Jeune Afrique : Comment comptez-vous provoquer un second tour ?

Mohamed Ould Maouloud :  Un constat s’impose à tous ceux qui ont parcouru la Mauritanie : le pouvoir actuel, et par conséquent son candidat, est totalement rejeté par l’opinion publique. Même dans l’Est, considéré comme le fief de Ghazouani. J’en arrive même à penser que, si les élections se déroulent normalement, il va être très difficile pour lui d’aller au deuxième tour.

Dans le cas contraire, soutiendrez-vous le candidat de l’opposition ?

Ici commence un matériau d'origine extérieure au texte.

(* ===== verification/Slre.v ===== *)
(** Regular expressions (lib/slre.c, include/slre.h).

    slre_compile translates a pattern to byte code in a 256-byte array;
    slre_match interprets it.  A pattern is the block of memory its pointer
    leads into, so what the compiler reads past the terminator of the pattern
    is part of the argument.  The arrays of [struct slre] are not initialised
    by the callers: their first contents are an argument too.  [sl_overrun]
    records a write behind the code array, which the code does not check for
    in [relocate].  Both phases take fuel; [None] is running out of it.

    What it guarantees for the patterns the environment uses: names as literal
    patterns and names with a [\d*] wildcard match exactly the strings they
    describe, with fuel that is always enough; and patterns on which the
    compiler or the matcher goes wrong. *)

From S2P Require Import Prelude Bytes Cstring CstringProps.

Inductive opcode :=
  END | BRANCH | ANY | EXACT | ANYOF | ANYBUT | OPEN | CLOSE | BOL | EOL
  | STAR | PLUS | STARQ | PLUSQ | QUEST | SPACE | NONSPACE | DIGIT.

Definition op_code (o : opcode) : Z :=
  match o with
  | END => 0 | BRANCH => 1 | ANY => 2 | EXACT => 3 | ANYOF => 4 | ANYBUT => 5
  | OPEN => 6 | CLOSE => 7 | BOL => 8 | EOL => 9 | STAR => 10 | PLUS => 11
  | STARQ => 12 | PLUSQ => 13 | QUEST => 14 | SPACE => 15 | NONSPACE => 16 | DIGIT => 17
  end.
Definition opcodes : list opcode :=
  [END; BRANCH; ANY; EXACT; ANYOF; ANYBUT; OPEN; CLOSE; BOL; EOL;
   STAR; PLUS; STARQ; PLUSQ; QUEST; SPACE; NONSPACE; DIGIT].
Definition opcode_of (c : Z) : option opcode := opcodes !! Z.to_nat c.

Inductive slre_error :=
  JumpTooBig | CodeOverflow | DataOverflow | NoClosingSquare | NoClosingBracket | Unbalanced.

Record slre := Slre {
  code : list Z;
  data : list Z;
  code_size : Z;
  data_size : Z;
  num_caps : Z;
  anchored : Z;
  err_str : option slre_error;
  sl_overrun : bool
}.

Definition set_err (r : slre) (e : slre_error) : slre :=
  Slre (code r) (data r) (code_size r) (data_size r) (num_caps r) (anchored r) (Some e) (sl_overrun r).
Definition set_code (r : slre) (c : list Z) (n : Z) : slre :=
  Slre c (data r) n (data_size r) (num_caps r) (anchored r) (err_str r) (sl_overrun r).
Definition set_data (r : slre) (d : list Z) (n : Z) : slre :=
  Slre (code r) d (code_size r) n (num_caps r) (anchored r) (err_str r) (sl_overrun r).
Definition set_caps (r : slre) (n : Z) : slre :=
  Slre (code r) (data r) (code_size r) (data_size r) n (anchored r) (err_str r) (sl_overrun r).
Definition set_overrun (r : slre) : slre :=
  Slre (code r) (data r) (code_size r) (data_size r) (num_caps r) (anchored r) (err_str r) true.

Definition code_at (r : slre) (pc : Z) : Z := code r !!! Z.to_nat pc.
Definition write_code (r : slre) (pc v : Z) : slre :=
  set_code r (<[Z.to_nat pc := u8 v]> (code r)) (code_size r).

(** * The compiler *)

Definition set_jump_offset (r : slre) (pc offset : Z) : slre :=
  if 255 <? code_size r - offset then set_err r JumpTooBig
  else write_code r pc (code_size r - offset).

Definition emit (r : slre) (c : Z) : slre :=
  if 256 <=? code_size r then set_err r CodeOverflow
  else set_code r (<[Z.to_nat (code_size r) := u8 c]> (code r)) (code_size r + 1).
Definition emit_op (r : slre) (o : opcode) : slre := emit r (op_code o).

Definition store_char_in_data (r : slre) (ch : Z) : slre :=
  if 256 <=? data_size r then set_err r DataOverflow
  else set_data r (<[Z.to_nat (data_size r) := u8 ch]> (data r)) (data_size r + 1).

(** The string "|.^$*+?()[\". *)
Definition meta_chars : list Z := [124; 46; 94; 36; 42; 43; 63; 40; 41; 91; 92].

(** The loop of [exact]: the rest of the pattern and the state. *)
Fixpoint exact_chars (r : slre) (re : list Z) : slre * list Z :=
  match re with
  | c :: re' =>
      if negb (c =? 0) && match strchr meta_chars c with None => true | Some _ => false end
      then exact_chars (store_char_in_data r c) re'
      else (r, re)
  | [] => (r, re)
  end.
Definition exact (r : slre) (re : list Z) : slre * list Z :=
  let old_data_size := data_size r in
  let (r, re) := exact_chars r re in
  (emit (emit (emit_op r EXACT) old_data_size) (data_size r - old_data_size), re).

Definition get_escape_char (re : list Z) : Z * list Z :=
  let c := rd re in
  (if c =? 110 then 10
   else if c =? 114 then 13
   else if c =? 116 then 9
   else if c =? 48 then 0
   else if c =? 83 then Z.shiftl (op_code NONSPACE) 8
   else if c =? 115 then Z.shiftl (op_code SPACE) 8
   else if c =? 100 then Z.shiftl (op_code DIGIT) 8
   else c, tl re).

J’ai grand espoir d’être moi-même présent au second tour. Je ne représente pas les milieux d’affaires, mais les milieux populaires. Je suis le seul candidat porteur du projet de l’opposition démocratique, de l’unité nationale et du changement voulu par les jeunes. Si ces derniers s’expriment en ma faveur, cela fera très nettement pencher la balance.

Dans le cas contraire, nous avons convenu, au niveau des partis d’opposition, que celui qui passe au second tour sera soutenu par tous les autres. Pour les indépendants, nous sommes prêts à faire la même chose.

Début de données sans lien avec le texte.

Lemma name_search_ok fuel : forall (cur : nat) res,
  (length l - cur < fuel)%nat ->
  exists p, last_good name l cur p /\
    name_search fuel before l name (Z.of_nat cur) res =
      Some (match p with Some p => (Some (Z.of_nat p), len name) | None => res end).
Proof using Pl Pn Nn.
  induction fuel as [|fuel IH]; intros cur res Hf; [lia|]. cbn [name_search].
  rewrite Nat2Z.id. pose proof (strstr_ok (drop cur l) name) as F.
  rewrite !cstr_plain in F by (done || by apply Forall_drop).
  destruct (strstr (drop cur l) name) as [o|].
  2:{ exists None. split; [|done]. intros q Hq. unfold good. rewrite bool_decide_false; [done|].
      specialize (F (q - cur)%nat). by rewrite drop_drop, Nat.add_comm, Nat.sub_add in F by lia. }
  destruct F as (Ho & Hpre & Hfst). set (i := Z.to_nat o) in *.
  replace (Z.of_nat cur + o) with (Z.of_nat (cur + i)) by lia. set (p := (cur + i)%nat) in *.
  rewrite drop_drop in Hpre. fold p in Hpre.
  assert (p < length l)%nat as Hp.
  { apply prefix_length in Hpre. rewrite length_drop in Hpre. destruct name; [done|]. simpl in Hpre. lia. }
  assert (forall q, (cur <= q < p)%nat -> good name l q = false) as Lo by (intros q Hq; by eapply not_good_before).
  pose proof (round_good p ltac:(lia) Hpre) as G. cbv zeta in G.
  rewrite Nat2Z.id. rewrite (strlen_cstr name), (cstr_plain name) by done.
  replace (Z.to_nat (Z.of_nat p + len name)) with (p + length name)%nat by lia.
  replace (Z.of_nat p + 1) with (Z.of_nat (S p)) by lia.
  assert (forall res', exists p', last_good name l (S p) p' /\
            name_search fuel before l name (Z.of_nat (S p)) res' =
              Some (match p' with Some p' => (Some (Z.of_nat p'), len name) | None => res' end)) as IHp
    by (intros res'; apply IH; lia). clear IH.
  assert (good name l p = false -> exists p', last_good name l cur p' /\
            name_search fuel before l name (Z.of_nat (S p)) res =
              Some (match p' with Some p' => (Some (Z.of_nat p'), len name) | None => res end)) as Skip.
  { intros Gp. destruct (IHp res) as (p' & L & E). exists p'. split; [|done]. destruct p' as [p'|].
    - destruct L as (? & ?). split; [lia|done].
    - intros q Hq. destruct (decide (q < p)%nat); [by apply Lo|]. destruct (decide (q = p)) as [->|]; [done|].
      apply L. lia. }
  destruct (negb _ && _ && _) in G |- *; [by apply Skip|].
  destruct (negb _ && _ && _) in G |- *; [by apply Skip|].
  destruct (IHp (Some (Z.of_nat p), len name)) as (p' & L & ->). cbn in G. destruct p' as [p'|].
  - exists (Some p'). split; [|done]. destruct L as (? & ?). split; [lia|done].
  - exists (Some p). split; [|done]. split; [lia|]. split; [done|]. intros q Hq. apply L. lia.
Qed.
End Search.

C’est Ahmed Ould Daddah qui m’a convaincu de me présenter

Pourquoi avez-vous échoué à fédérer toute l’opposition derrière votre candidature ?

Les partis ont échoué parce que leurs intérêts sont différents. Certains ont préféré soutenir un candidat hors de nos rangs, comme Sidi Mohamed Ould Boubacar. C’est leur décision. D’autres ont même rallié celui du pouvoir. Mais le choix de mes alliés de l’opposition démocratique s’est porté sur moi. Elle se serait sentie orpheline si je ne m’étais pas présenté. J’ai été poussé par tout le monde.

Pourtant, le soutien d’Ahmed Ould Daddah était loin d’être acquis…

C’est absolument faux. C’est lui qui m’a convaincu de me présenter.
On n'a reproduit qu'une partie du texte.